Она не знает, что для одного из них этот путь уже давно нарисован и пройден, а другой медленно следует за ним. Она. Не. Знает.

— Почему ты их скрываешь?

Он не смотрит на нее, а она быстро оглядывается в сторону коридора, просматривая, чтобы там никого не было.

— Может зайдешь и прикроешь дверь?

Малфой заходит и прикрывает. Проходит мимо нее к окну, останавливаясь у открытых рам, чувствую дуновение ветра. Сегодня опять пасмурно, и когда они с Мартином тренировались с утра, дождь нещадно прикрывал ей глаза.

— Так почему?

Гермиона встает с кровати. Подходит к окну, останавливаясь рядом с ним. Едва теплый ветер обдувает ее разгоряченное тело.

— Ты знаешь, — почти тихо отвечает она и чувствует, как он слегка поворачивается в ее сторону. Ощущает его пристальный взгляд ледяных глаз. Но сейчас они больше похожи на цвет тех облаков, что плывут по ветру на горизонте.

Драко усмехается. Убирает пальцами вылезшую из хвоста кудряшку ей за ухо. И его касание отдается теплом, но она списывает все на недавнюю тренировку.

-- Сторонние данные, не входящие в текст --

(** The set after one script that admits. *)
Lemma script_admits `{RedisServer Srv} `{!RedisLaws Srv} key t w limit x s z :
  as_zset (keys s) key = Some z → (∀ y t', z !! y = Some t' → t - w < t') → 0 < w →
  Z.of_nat (size z) < limit →
  (run_script (rl_script key t w limit x) s).1 = Ok 1 ∧
  as_zset (keys (run_script (rl_script key t w limit x) s).2) key = Some (<[x := t]> z).
Proof.
  intros Hz Hall Hw Hsize. cbn. exec_step H1. rewrite Hz in H1. destruct H1 as (->&Hk1&_).
  rewrite map_filter_id in Hk1 by (intros y t' Hy; cbn; specialize (Hall _ _ Hy); lia).
  exec_step H2. rewrite Hk1, as_zset_put in H2. destruct H2 as (->&Hk2&_).
  rewrite (proj2 (Z.leb_gt _ _)) by done. cbn [run_script].
  exec_step H3. rewrite Hk2, as_zset_put in H3. destruct H3 as (->&Hk3&_).
  exec_step H4. assert (as_zset (keys s2) key = Some (<[x:=t]> z)) as Hz2 by (by rewrite Hk3, as_zset_put).
  unfold as_zset in Hz2. destruct (keys s2 !! key) as [[v e]|]; [|injection Hz2 as Hz2; by destruct (insert_non_empty z x t)].
  rewrite (proj2 (Z.ltb_lt _ _)) in H4 by done. destruct H4 as (->&Hk4&_). cbn in *.
  split; [done|]. unfold as_zset. rewrite Hk4, lookup_insert_eq. cbn. by destruct v.
Qed.

(** The counter that tells requests of one millisecond apart belongs to
    one process.  Two processes whose counters agree write the same member, so
    the second request is admitted without being counted and a limit of two
    admits three. *)
Theorem seq_collision `{RedisServer Srv} `{!RedisLaws Srv} bucket u (m : mem Srv Z) cfg :
  cfg.(MaxRequests) = 2 → 0 < Milliseconds cfg.(Window) →
  keys m.(srv) !! limit_key bucket u = None →
  let '(r1, m1) := outcome (Allow bucket u cfg) [] m in
  let other := Mem m1.(srv) m.(loc) m1.(clock) in
  let '(r2, m2) := outcome (Allow bucket u cfg) [] other in
  let '(r3, _) := outcome (Allow bucket u cfg) [] m2 in
  r1 = Ok true ∧ r2 = Ok true ∧ r3 = Ok true.
Proof.
  intros Hlim Hw Hk. set (w := Milliseconds cfg.(Window)) in *.
  set (x := member m.(clock) ((m.(loc) + 1) mod 2 ^ 64)).
  assert (as_zset (keys m.(srv)) (limit_key bucket u) = Some ∅) as Hz0 by (unfold as_zset; by rewrite Hk).
  destruct (script_admits _ m.(clock) w 2 x _ _ Hz0) as [Hr1 Hz1]; [by intros ??; rewrite lookup_empty|done|done|].
  unfold outcome, Allow. rewrite Hlim. cbn -[rl_script run_script]. fold x w. unfold with_srv, deliver.
  cbn -[rl_script run_script].
  destruct (run_script _ (srv m)) as [r1 s1]. cbn [fst snd] in *. subst r1. cbn -[rl_script run_script].
  unfold with_srv, deliver. cbn -[rl_script run_script]. fold x w.
  destruct (script_admits _ m.(clock) w 2 x _ _ Hz1) as [Hr2 Hz2];
    [intros ??; rewrite lookup_insert_Some, lookup_empty; naive_solver lia|done|by rewrite map_size_insert_None|].
  destruct (run_script _ s1) as [r2 s2]. cbn [fst snd] in *. subst r2. cbn -[rl_script run_script].
  unfold with_srv, deliver. cbn -[rl_script run_script]. fold w.
  rewrite insert_insert_eq in Hz2.
  destruct (script_admits _ m.(clock) w 2 (member m.(clock) (((m.(loc) + 1) mod 2 ^ 64 + 1) mod 2 ^ 64)) _ _ Hz2)
    as [Hr3 _];
    [intros ??; rewrite lookup_insert_Some, lookup_empty; naive_solver lia|done|by rewrite map_size_insert_None|].
  unfold member in Hr3. destruct (run_script _ s2) as [r3 s3]. cbn [fst snd] in *. by subst r3.
Qed.

(** ** Witnesses *)

Definition two_per_sec : Config := {| Window := second; MaxRequests := 2 |}.

Lemma Allow_refines_log_witness :
  serve "ws" "u" two_per_sec [0%N; 0%N; 0%N; 1000%N] (Mem fresh_server 0 5) =
    (λ p, (p.1, Ok p.2)) <$> ref_log 1000 2 [5; 5; 5; 1005] [].
Proof. by apply (Allow_refines_log "ws" "u" two_per_sec [0%N; 0%N; 0%N; 1000%N] (Mem fresh_server 0 5)). Defined.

— Не надо, — тихо шепчет он. — Не притворяйся со мной.

И в это фразе слишком много… всего. Но боли в ней больше. Она не хочет. Не хочет перед ним притворяться, поэтому шепчет, едва раскрывая губы, «Рэсе». Но даже с открытыми шрамами она будет перед ним притворяться.

Потому что внутреннее шрамы она не откроет. Опасно. Страшно. Почти невозможно.

Гермиона поворачивается к нему. Встречается с его взглядом, который наедине с ней наполнен каким-то теплом. Маленьким огоньком надежды. Он бережно обхватывает ее лицо руками, и Гермиона прикрывает глаза, когда он целует ее.

Не в губы. Не в щеку. В лоб.

Будто она самое ценное, что есть в его жизни. Будто это единственное что важно. Так целует самых любимых. Ценных твоему сердцу. С нежностью. С заботой. Забирая всю их боль.

Гермиона выдыхает. Чувствует, как от эмоций ее глаза начинают увлажняться. Делает глубокий вдох, чтобы удержать их.

Но как же хочется побыть маленькой девочкой. Той, что бегала по лесу, ища грибы и собирая голубику. Той, что отец дул на разодранные коленки, заливая их перекисью. Хочется снова быть маленькой девочкой.

Но Гермиона никогда в этом не признается.

— Обещай мне, что больше не полезешь на рожон, Гермиона. Обещай мне, что мне больше не нужно будет смотреть на то, как ты умираешь на моих руках, — он шепчет это куда-то ей в макушку, пока она вдыхает запах его тела, прислонившись головой к груди.

Она не может обещать.

— Я не могу.

— Знаю…

14.08.2002

Они уничтожили крестраж. Ну как они. Гарри.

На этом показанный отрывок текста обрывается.